Invitation to Provence(12)
He asked what she’d like to drink. “Something pink and girly,” she said, surprising him. “And alcoholic.” She grinned. “It’s been a long day.”
He called the waiter and Franny studied the menu, hoping he couldn’t hear the hungry rumblings of her stomach; she’d missed lunch again. “I’m going to have the scallops with ginger to start, and then the lamb chops,” she said, then glanced guiltily up at him. “I’m starving, but anyhow we’re going dutch on this.”
“It’s good to see a woman with an appetite, and dinner’s on me.” He held up a hand when she protested. “I asked you out,” he said, “and besides I still need to prove to you that I’m a gentleman.”
She took a sip of her drink. “And are you?”
“I’ve been called other things in my time, but I’m still hoping.”
“Funny thing, I’ve never thought of myself as ‘a lady’ ” Franny laughed, “I suppose there was never enough time to practice being one. I’ve always just been the ‘career woman,’ ” she said, mocking herself. “You know, making her own way in the world, that sort of thing.”
“It seems to have worked,” he said as the food came and the waiter poured the wine.
“So,” she said, realizing she knew nothing about him except that he had a dog, “what do you do anyway?”
“I’m in the risk management business. Security,” he added helpfully when she looked puzzled.
“You mean like … a bodyguard!”
“My company trains bodyguards for international celebrities and billionaires. We ensure their safety. And I investigate the backgrounds of their employees at the big companies, find out their problems.”
“You’re a P.I.?”
“Sort of …”
She sat back, flabbergasted. “I thought that was all Hollywood baloney. I never knew people like you really existed.”
“Well, here I am.”
“In the flesh and all,” she said, awed. “I bet you get to travel a lot.”
“I do.”
“I’d like to travel,” she said wistfully and Jake smiled, thinking of the invitation. “Still, all those plane flights, all the delays, the long lines for security checks, you must find it tiring.”
“I have my own plane.”
Franny sat up straight. She pushed back her slippery hair and narrowed her long eyes at him. “You have your own plane?”
“It’s not huge, you know. It’s for my company and it’s a few years old now.”

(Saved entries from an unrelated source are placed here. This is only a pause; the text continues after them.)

Lemma eol_round_trip_witness :
  let cmd := of_string "PING" in
  let body := of_string "PONG" in
  let ws := [Wrote 2; Wrote 3] in
  let r1 := process_socket 1 (DClient 1) EVENT_READ
              (Sample.recvs (cmd ++ [LF])) Sample.connected in
  let r2 := process_serial DQueue EVENT_WRITE
              (Sample.device ws (body ++ [CR])) (snd r1) in
  (LF ∉ cmd) /\ (CR ∉ body) /\ drains ws (length (cmd ++ [CR])) = true /\
  fst r1 = Ok tt /\ ser_queue (snd r1) = [(cmd, 1)] /\
  fst r2 = Ok tt /\ ser_queue (snd r2) = [] /\
  device_received (trace (snd r2)) = of_string "PING" ++ [CR] /\
  out_buf <$> objs (snd r2) !! 1 = Some (of_string "PONG" ++ [LF]) /\
  interest (snd r2) (FSock 1) = Some (N.lor EVENT_READ EVENT_WRITE, DClient 1).
Proof.
  cbv zeta.
  assert (LF ∉ of_string "PING") as H1.
  { intros H. repeat (apply elem_of_cons in H as [H|H]; [discriminate H|]).
    apply elem_of_nil in H. exact H. }
  assert (CR ∉ of_string "PONG") as H2.
  { intros H. repeat (apply elem_of_cons in H as [H|H]; [discriminate H|]).
    apply elem_of_nil in H. exact H. }
  split; [exact H1|]. split; [exact H2|]. split; [reflexivity|].
  exact (eol_round_trip (of_string "PING") (of_string "PONG") [Wrote 2; Wrote 3]
           H1 H2 eq_refl).
Defined.
(** * Market evaluators of the chain library

    A shallow embedding of [libraries/chain/market_evaluator.cpp]: the three
    evaluators [limit_order_create_evaluator::do_apply],
    [limit_order_cancel_evaluator::do_apply] and
    [call_order_update_evaluator::do_apply], over an explicit model of the
    object database they read and mutate.

    Conventions of the embedding.
        - [share_type] amounts are integers ([Z]); asset symbols, object ids and
      time stamps are naturals ([N]); account names are strings.  The range
      checks of the arithmetic of [share_type], which is declared outside
      this file, are not part of the model.
    - The database is a record of tables ([gmap]); a C++ pointer or reference
      to a stored object is the key of that object, dereferenced against the
      current store at every use.
    - An evaluator is a function from the world to an outcome and the world
      left behind.  A C++ exception does not undo the mutations made before it
      was thrown (the enclosing transaction does that, outside this file), so
      the world is returned also when the outcome is [Throw] or [Abort].
    - Code of the repository that is declared outside this file (the
      matching engine, the balance primitives, the price arithmetic) is taken
      through the interfaces [Protocol] and [Accessor]. *)

From Stdlib Require Import ZArith String List Bool Lia.
From stdpp Require Import base gmap strings list fin_maps.

Local Open Scope string_scope.
Local Open Scope Z_scope.

(** ** Protocol types *)

Record asset := mk_asset { amount : Z; symbol : N }.

Record price := mk_price { base : asset; quote : asset }.

Record price_feed := mk_price_feed {
  settlement_price : price;
  maintenance_collateral_ratio : Z
}.

Module limit_order_create_operation.
Record t := mk {
  seller : string;
  amount_to_sell : asset;
  min_to_receive : asset;
  fill_or_kill : bool;
  expiration : N
}.
End limit_order_create_operation.

Module limit_order_cancel_operation.
Record t := mk {
  order : N;
  fee_paying_account : string
}.
End limit_order_cancel_operation.

Module call_order_update_operation.
Record t := mk {
  funding_account : string;
  delta_collateral : asset;
  delta_debt : asset
}.
End call_order_update_operation.

(** ** Stored objects *)

(** An account is stored under its name and an asset under its symbol: the
    name (the id) of a stored object is its key in the table. *)
Record account_object := mk_account { statistics : N }.

Record account_statistics_object := mk_statistics { total_core_in_orders : Z }.

(** [options.whitelist_markets] and [options.blacklist_markets] are the two
    fields of the asset options this file reads; [bitasset_data_id] is set
    exactly for market-issued assets. *)
Record asset_object := mk_asset_object {
  whitelist_markets : gset N;
  blacklist_markets : gset N;
  bitasset_data_id : option N;
  dynamic_asset_data_id : N
}.

Record asset_dynamic_data_object := mk_dynamic { current_supply : Z }.

(** [short_backing_asset] is [options.short_backing_asset]. *)
Record asset_bitasset_data_object := mk_bitasset {
  is_prediction_market : bool;
  short_backing_asset : N;
  current_feed : price_feed;
  has_settlement : bool
}.

Record limit_order_object := mk_limit_order {
  seller : string;
  for_sale : Z;
  sell_price : price;
  expiration : N;
  deferred_fee : Z
}.

Record call_order_object := mk_call_order {
  borrower : string;
  collateral : Z;
  debt : Z;
  call_price : price
}.

(** ** The object database *)

Record database := mk_database {
  head_block_time : N;
  accounts : gmap string account_object;
  account_statistics : gmap N account_statistics_object;
  balances : gmap (string * N) Z;
  assets : gmap N asset_object;
  asset_dynamic_data : gmap N asset_dynamic_data_object;
  asset_bitasset_data : gmap N asset_bitasset_data_object;
  limit_orders : gmap N limit_order_object;
  next_limit_order_id : N;
  call_orders : gmap N call_order_object;
  next_call_order_id : N
}.

Definition set_account_statistics (f : gmap N account_statistics_object -> gmap N account_statistics_object)
    (d : database) : database :=
  mk_database (head_block_time d) (accounts d) (f (account_statistics d)) (balances d)
    (assets d) (asset_dynamic_data d) (asset_bitasset_data d)
    (limit_orders d) (next_limit_order_id d) (call_orders d) (next_call_order_id d).

Definition set_balances (f : gmap (string * N) Z -> gmap (string * N) Z)
    (d : database) : database :=
  mk_database (head_block_time d) (accounts d) (account_statistics d) (f (balances d))
    (assets d) (asset_dynamic_data d) (asset_bitasset_data d)
    (limit_orders d) (next_limit_order_id d) (call_orders d) (next_call_order_id d).

Definition set_asset_dynamic_data (f : gmap N asset_dynamic_data_object -> gmap N asset_dynamic_data_object)
    (d : database) : database :=
  mk_database (head_block_time d) (accounts d) (account_statistics d) (balances d)
    (assets d) (f (asset_dynamic_data d)) (asset_bitasset_data d)
    (limit_orders d) (next_limit_order_id d) (call_orders d) (next_call_order_id d).

Definition set_limit_orders (f : gmap N limit_order_object -> gmap N limit_order_object)
    (d : database) : database :=
  mk_database (head_block_time d) (accounts d) (account_statistics d) (balances d)
    (assets d) (asset_dynamic_data d) (asset_bitasset_data d)
    (f (limit_orders d)) (next_limit_order_id d) (call_orders d) (next_call_order_id d).

Definition set_next_limit_order_id (n : N) (d : database) : database :=
  mk_database (head_block_time d) (accounts d) (account_statistics d) (balances d)
    (assets d) (asset_dynamic_data d) (asset_bitasset_data d)
    (limit_orders d) n (call_orders d) (next_call_order_id d).

Definition set_call_orders (f : gmap N call_order_object -> gmap N call_order_object)
    (d : database) : database :=
  mk_database (head_block_time d) (accounts d) (account_statistics d) (balances d)
    (assets d) (asset_dynamic_data d) (asset_bitasset_data d)
    (limit_orders d) (next_limit_order_id d) (f (call_orders d)) (next_call_order_id d).

Definition set_next_call_order_id (n : N) (d : database) : database :=
  mk_database (head_block_time d) (accounts d) (account_statistics d) (balances d)
    (assets d) (asset_dynamic_data d) (asset_bitasset_data d)
    (limit_orders d) (next_limit_order_id d) (call_orders d) n.

(** ** Outcomes

    [FC_ASSERT] throws [fc::assert_exception], whose message starts with the
    text of the failed condition: [assert_exception] carries that text, which
    identifies the assertion.  [FC_THROW_EXCEPTION] and [STEEMIT_ASSERT] name
    the exception they throw.  [object_not_found] is what looking a missing
    object up by id throws; [collaborator_exception] stands for whatever a
    collaborator declared outside this file throws.

    [Abort] is the end of the process: a failed C [assert] in a build that
    compiles assertions in, or the dereference of a null or dangling
    pointer.

        [FC_CAPTURE_AND_RETHROW] adds context to the exception it catches and
    throws it again: on outcomes it is the identity, and the two [try] blocks
    of a [do_apply] are two evaluations run one after the other.

    The specification names the failures.  UnfilledMarginCall is
    [call_order_update_unfilled_margin_call] and NoPriceFeed is
    [insufficient_feeds]; the other names (InsufficientBalance, NotOwner,
    FillOrKillFailed, ...) are failures that the code throws as
    [fc::assert_exception], and each stands for the assertion of the
    condition it describes. *)

Inductive exception :=
| assert_exception (condition : string)
| insufficient_feeds
| call_order_update_unfilled_margin_call
| object_not_found
| collaborator_exception (code : N).
(** * convert_nemo_to_lhotse: a shallow embedding of the manifest converter

    The development follows [scripts/audio_to_audio/convert_nemo_to_lhotse.py]:
    [create_recording], [create_array] and the body of the loop of [main].
    A manifest record is a Python dict, modelled as a finite map from
    strings to JSON values; the record is mutated by [pop], so the loop
    body runs in a small state-and-exception monad over the record.
    Everything that touches the disk (the audio prober, the recording
    constructor, the array loader, path resolution) is a field of
    [FileSystem] and stays abstract.  A cut keeps what the script
    attaches to it the way lhotse does, in its [custom] dict. *)

From Stdlib Require Import ZArith Lia Ascii.
From Stdlib Require Import Floats.PrimFloat.
From stdpp Require Import gmap strings list fin_maps.

Local Open Scope string_scope.
Local Open Scope Z_scope.
Local Open Scope list_scope.

#[local] Set Warnings "-clear-no-such-hyp".

(** ** JSON values and Python exceptions *)

(** What [load_jsonl] yields for a field: Python's image of a JSON value. *)
#[local] Unset Elimination Schemes.
Inductive value : Type :=
| VNone
| VBool (b : bool)
| VInt (z : Z)
| VFloat (f : float)
| VStr (s : string)
| VList (l : list value)
| VDict (d : list (string * value)).
#[local] Set Elimination Schemes.

(** What [get_full_path] returns for a path field: a path, or the list
    of what it returns for the entries of a list. *)
#[local] Unset Elimination Schemes.
Inductive paths : Type :=
| OnePath (p : string)
| PathList (l : list paths).
#[local] Set Elimination Schemes.

(** A list of paths. *)
Definition ManyPaths (ps : list string) : paths := PathList (OnePath <$> ps).

(** The three [assert] statements of the script, with the data their
    messages are formatted from. *)
Inductive assertion : Type :=
| MismatchedSamplingRates (path_or_paths : paths)
| SingleChannelSelector (selector_key : string) (channels : value)
| OnlyNumpySupported (path : string).

(** [OSError] stands for what a collaborator raises on a file it cannot
    read, [NotAPath] for what the audio prober raises when it is handed
    a list instead of a path. *)
Inductive exn : Type :=
| KeyError (key : string)
| AssertionError (a : assertion)
| ValueError (v : value)
| UnboundLocalError (var : string)
| IndexError
| TypeError
| AttributeError (attr : string)
| OSError (path : string)
| NotAPath (entry : list paths).

(** The error kinds of the specification, read off the exceptions. *)
Definition MissingField (e : exn) : Prop :=
  match e with KeyError _ => True | _ => False end.

Definition SchemaViolation (e : exn) : Prop :=
  match e with
  | AssertionError (MismatchedSamplingRates _) => True
  | AssertionError (SingleChannelSelector _ _) => True
  | _ => False
  end.

Definition UnsupportedFormat (e : exn) : Prop :=
  match e with AssertionError (OnlyNumpySupported _) => True | _ => False end.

“Oh my god. I never met anyone who owned their own plane. You must be very rich.”
He laughed. “It’s just necessary for my job. I can’t always rely on commercial airlines.”
“So,” she said, forthright as always, “why haven’t you been snapped up by some lucky woman already? Unless you are married of course?” She hadn’t thought of that until now, hadn’t remembered that married men had been known to ask women out on dates, too.
“There’s been no one recently I’ve wanted to marry,” he said, cool now.
Franny bit her lip, knowing she’d gone too far. She said, “I’m sorry.”
He changed the subject. “What’s it like being a vet? Do you get many customers like Ron and Marmalade, or do you normally just treat the animal?” And so Franny entertained him through the meal with stories of her patients. Then she told him about the poor German shepherd. “Oh, that reminds me,” she said, looking at her watch, “I have to go back to the clinic after dinner to check on him.”
“You’re a dedicated doctor, then,” he said, and she nodded in agreement. “I couldn’t be any other way,” she said simply, and she could tell from his eyes that he understood.
“So, tell me about you now, not your animals,” he said, pouring more wine. He looked up at her and their eyes linked. “I want to know more about the real you.”
“Well, I’m an Oregon girl. My father owned a little vineyard where he grew pinot noir grapes. He lost what money he had when phylloxera hit. Mom left when I was just a kid. I never knew her, so I didn’t miss her when she died, though I’m still overwhelmed by guilt about not feeling anything.” She glanced anxiously at him. Was she revealing too much? She didn’t think so. Somehow she knew he understood. “Do you think that’s terrible?”
He shrugged. “I never knew my mother, either. Like with you, she left when I was a child.”
“Tell me about it,” she said eagerly, leaning an elbow on the table and cupping her chin in her hand.
So Jake told her about his early life in Argentina and his relationship with his father. He described the sweeping acres of grassy pampas and the gauchos who were his only friends. He told her how much he loved the speedy little horses who would later become polo ponies and be sold to eager connoisseurs all over the world.
“Were you as lonely a kid as I was?” she asked suddenly.
He wasn’t surprised by her question. He felt they came from the same lonely place.
He nodded, serious. “It’s the kind of loneliness only those who have been there can know,” he said quietly.
Instinctively she reached across the table for his hand, holding it unself-consciously in both hers. “But it worked out for you. You dealt with it, you became who you are.”